───── DATA RECORDS ─────
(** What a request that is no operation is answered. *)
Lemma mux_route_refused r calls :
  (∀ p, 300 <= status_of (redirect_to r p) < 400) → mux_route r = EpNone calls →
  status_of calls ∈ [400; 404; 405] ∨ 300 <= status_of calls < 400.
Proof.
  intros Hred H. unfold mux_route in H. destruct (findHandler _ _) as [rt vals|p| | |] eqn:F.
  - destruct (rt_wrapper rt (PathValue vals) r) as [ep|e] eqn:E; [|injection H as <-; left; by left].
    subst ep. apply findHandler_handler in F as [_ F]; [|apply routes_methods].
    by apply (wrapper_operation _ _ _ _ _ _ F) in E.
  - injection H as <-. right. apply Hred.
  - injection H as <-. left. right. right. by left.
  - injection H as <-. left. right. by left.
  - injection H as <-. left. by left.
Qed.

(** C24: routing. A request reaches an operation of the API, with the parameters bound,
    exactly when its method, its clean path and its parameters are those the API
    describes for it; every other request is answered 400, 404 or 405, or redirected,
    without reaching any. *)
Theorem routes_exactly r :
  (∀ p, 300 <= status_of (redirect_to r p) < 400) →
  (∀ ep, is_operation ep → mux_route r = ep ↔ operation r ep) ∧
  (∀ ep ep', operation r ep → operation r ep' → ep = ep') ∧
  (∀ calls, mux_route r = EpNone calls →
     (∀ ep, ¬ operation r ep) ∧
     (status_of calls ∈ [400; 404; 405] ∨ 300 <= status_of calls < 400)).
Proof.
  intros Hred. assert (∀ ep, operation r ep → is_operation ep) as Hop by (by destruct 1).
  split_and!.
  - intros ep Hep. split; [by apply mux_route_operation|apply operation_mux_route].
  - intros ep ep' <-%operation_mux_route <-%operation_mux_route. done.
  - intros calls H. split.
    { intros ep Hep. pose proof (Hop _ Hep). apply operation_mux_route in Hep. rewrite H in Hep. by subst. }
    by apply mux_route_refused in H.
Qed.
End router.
─────
Lines holding the word "left" should be counted across the entries; state only how many there are.

4